> Work to be completed
Your output should be the entries below, from the first line up to and including the line with "(** [std::span(s.begin() +", reproduced exactly and with no other lines.

++++++++

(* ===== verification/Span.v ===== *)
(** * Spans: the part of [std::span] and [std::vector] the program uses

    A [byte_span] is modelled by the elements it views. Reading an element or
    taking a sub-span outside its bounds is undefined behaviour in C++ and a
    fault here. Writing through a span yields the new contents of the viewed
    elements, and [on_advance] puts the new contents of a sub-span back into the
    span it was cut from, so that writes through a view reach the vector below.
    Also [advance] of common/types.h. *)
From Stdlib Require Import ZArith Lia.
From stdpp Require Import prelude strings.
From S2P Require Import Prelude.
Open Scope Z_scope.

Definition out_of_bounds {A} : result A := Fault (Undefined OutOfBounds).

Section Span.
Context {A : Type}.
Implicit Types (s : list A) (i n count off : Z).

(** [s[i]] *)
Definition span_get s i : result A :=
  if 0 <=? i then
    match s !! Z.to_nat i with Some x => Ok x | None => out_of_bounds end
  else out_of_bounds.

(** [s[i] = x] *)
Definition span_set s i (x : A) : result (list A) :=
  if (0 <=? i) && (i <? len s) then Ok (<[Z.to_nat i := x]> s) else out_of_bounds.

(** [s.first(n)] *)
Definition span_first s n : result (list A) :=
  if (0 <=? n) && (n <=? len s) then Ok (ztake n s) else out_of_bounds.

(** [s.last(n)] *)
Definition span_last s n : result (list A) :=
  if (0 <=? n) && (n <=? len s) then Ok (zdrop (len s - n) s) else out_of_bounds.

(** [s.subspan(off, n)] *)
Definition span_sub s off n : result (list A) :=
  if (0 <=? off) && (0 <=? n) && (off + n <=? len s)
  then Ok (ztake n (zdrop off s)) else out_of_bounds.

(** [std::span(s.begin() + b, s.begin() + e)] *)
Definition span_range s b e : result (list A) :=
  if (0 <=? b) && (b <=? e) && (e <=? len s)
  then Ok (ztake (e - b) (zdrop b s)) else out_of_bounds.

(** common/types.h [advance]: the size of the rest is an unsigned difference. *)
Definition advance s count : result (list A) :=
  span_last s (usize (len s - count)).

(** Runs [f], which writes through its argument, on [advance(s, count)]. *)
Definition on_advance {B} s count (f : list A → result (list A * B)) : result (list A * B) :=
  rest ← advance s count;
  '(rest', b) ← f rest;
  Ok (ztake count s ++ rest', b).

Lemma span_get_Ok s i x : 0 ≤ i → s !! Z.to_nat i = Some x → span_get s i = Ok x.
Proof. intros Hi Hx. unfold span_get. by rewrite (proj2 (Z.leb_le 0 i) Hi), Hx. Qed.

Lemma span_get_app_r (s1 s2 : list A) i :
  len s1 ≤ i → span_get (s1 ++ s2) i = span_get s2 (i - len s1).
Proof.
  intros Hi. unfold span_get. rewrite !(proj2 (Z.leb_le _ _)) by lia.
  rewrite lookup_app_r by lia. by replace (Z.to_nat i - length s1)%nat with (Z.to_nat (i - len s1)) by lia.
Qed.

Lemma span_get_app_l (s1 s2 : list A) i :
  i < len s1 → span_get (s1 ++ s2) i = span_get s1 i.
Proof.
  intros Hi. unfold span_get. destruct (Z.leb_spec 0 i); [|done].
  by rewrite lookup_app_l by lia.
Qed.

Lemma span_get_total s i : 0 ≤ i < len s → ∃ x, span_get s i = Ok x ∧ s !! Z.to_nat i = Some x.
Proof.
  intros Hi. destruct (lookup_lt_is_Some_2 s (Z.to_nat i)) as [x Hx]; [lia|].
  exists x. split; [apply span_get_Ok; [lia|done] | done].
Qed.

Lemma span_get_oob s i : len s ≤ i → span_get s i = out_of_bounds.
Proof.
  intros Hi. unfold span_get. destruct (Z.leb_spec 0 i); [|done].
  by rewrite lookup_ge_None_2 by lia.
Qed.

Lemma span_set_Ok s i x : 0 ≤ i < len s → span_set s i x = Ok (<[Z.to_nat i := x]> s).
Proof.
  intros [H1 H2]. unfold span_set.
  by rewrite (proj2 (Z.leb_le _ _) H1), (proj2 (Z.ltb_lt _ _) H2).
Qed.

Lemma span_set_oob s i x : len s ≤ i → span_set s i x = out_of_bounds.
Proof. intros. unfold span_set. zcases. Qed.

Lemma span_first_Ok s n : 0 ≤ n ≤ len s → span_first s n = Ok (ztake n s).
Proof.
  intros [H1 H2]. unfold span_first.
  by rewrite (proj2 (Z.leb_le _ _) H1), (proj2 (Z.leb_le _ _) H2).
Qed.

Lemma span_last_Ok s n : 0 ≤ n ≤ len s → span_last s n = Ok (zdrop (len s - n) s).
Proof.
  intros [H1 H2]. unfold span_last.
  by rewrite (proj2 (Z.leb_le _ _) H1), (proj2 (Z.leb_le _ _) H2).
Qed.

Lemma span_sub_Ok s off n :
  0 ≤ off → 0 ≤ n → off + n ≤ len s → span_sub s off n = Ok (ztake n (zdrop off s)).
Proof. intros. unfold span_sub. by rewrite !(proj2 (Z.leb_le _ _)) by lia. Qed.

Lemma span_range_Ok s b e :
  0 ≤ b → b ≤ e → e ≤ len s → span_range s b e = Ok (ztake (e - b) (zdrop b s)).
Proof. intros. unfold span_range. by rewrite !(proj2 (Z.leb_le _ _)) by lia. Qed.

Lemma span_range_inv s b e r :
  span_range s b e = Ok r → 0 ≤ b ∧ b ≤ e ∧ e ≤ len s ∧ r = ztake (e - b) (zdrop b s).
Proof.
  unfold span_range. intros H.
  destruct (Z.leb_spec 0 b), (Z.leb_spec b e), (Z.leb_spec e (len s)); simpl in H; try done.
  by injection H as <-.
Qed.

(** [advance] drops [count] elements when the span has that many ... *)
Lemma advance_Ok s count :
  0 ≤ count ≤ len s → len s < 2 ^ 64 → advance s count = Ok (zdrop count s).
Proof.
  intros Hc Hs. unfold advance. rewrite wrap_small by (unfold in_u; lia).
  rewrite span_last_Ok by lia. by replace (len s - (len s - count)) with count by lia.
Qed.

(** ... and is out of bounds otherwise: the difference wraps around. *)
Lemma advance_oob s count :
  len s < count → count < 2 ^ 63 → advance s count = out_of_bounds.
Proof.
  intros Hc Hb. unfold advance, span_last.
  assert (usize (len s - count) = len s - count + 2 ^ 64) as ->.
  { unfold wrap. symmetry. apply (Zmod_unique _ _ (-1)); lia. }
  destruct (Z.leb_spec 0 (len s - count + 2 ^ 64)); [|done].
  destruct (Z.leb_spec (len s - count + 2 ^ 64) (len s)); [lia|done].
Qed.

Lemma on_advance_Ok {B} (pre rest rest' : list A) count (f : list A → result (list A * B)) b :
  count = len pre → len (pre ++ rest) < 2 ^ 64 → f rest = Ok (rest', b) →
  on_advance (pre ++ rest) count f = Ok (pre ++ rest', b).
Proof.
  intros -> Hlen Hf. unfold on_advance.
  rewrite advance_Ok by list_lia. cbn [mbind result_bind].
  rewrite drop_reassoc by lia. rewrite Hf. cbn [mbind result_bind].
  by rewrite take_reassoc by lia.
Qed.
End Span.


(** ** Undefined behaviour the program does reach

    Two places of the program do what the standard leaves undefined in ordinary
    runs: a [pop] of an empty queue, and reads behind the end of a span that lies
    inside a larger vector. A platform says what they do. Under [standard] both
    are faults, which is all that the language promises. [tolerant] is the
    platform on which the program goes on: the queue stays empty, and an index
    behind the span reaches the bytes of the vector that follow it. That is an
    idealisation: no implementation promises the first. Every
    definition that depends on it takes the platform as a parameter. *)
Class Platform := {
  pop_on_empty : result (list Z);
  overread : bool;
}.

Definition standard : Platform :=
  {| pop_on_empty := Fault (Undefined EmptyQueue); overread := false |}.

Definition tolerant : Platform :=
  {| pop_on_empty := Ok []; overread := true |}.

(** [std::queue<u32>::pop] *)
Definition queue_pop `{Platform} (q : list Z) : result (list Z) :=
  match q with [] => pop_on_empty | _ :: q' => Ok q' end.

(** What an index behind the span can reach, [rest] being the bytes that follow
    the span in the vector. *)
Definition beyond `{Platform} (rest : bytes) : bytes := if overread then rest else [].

++++++++

> Task answer
(* ===== verification/Span.v ===== *)
(** * Spans: the part of [std::span] and [std::vector] the program uses

    A [byte_span] is modelled by the elements it views. Reading an element or
    taking a sub-span outside its bounds is undefined behaviour in C++ and a
    fault here. Writing through a span yields the new contents of the viewed
    elements, and [on_advance] puts the new contents of a sub-span back into the
    span it was cut from, so that writes through a view reach the vector below.
    Also [advance] of common/types.h. *)
From Stdlib Require Import ZArith Lia.
From stdpp Require Import prelude strings.
From S2P Require Import Prelude.
Open Scope Z_scope.

Definition out_of_bounds {A} : result A := Fault (Undefined OutOfBounds).

Section Span.
Context {A : Type}.
Implicit Types (s : list A) (i n count off : Z).

(** [s[i]] *)
Definition span_get s i : result A :=
  if 0 <=? i then
    match s !! Z.to_nat i with Some x => Ok x | None => out_of_bounds end
  else out_of_bounds.

(** [s[i] = x] *)
Definition span_set s i (x : A) : result (list A) :=
  if (0 <=? i) && (i <? len s) then Ok (<[Z.to_nat i := x]> s) else out_of_bounds.

(** [s.first(n)] *)
Definition span_first s n : result (list A) :=
  if (0 <=? n) && (n <=? len s) then Ok (ztake n s) else out_of_bounds.

(** [s.last(n)] *)
Definition span_last s n : result (list A) :=
  if (0 <=? n) && (n <=? len s) then Ok (zdrop (len s - n) s) else out_of_bounds.

(** [s.subspan(off, n)] *)
Definition span_sub s off n : result (list A) :=
  if (0 <=? off) && (0 <=? n) && (off + n <=? len s)
  then Ok (ztake n (zdrop off s)) else out_of_bounds.

(** [std::span(s.begin() + b, s.begin() + e)] *)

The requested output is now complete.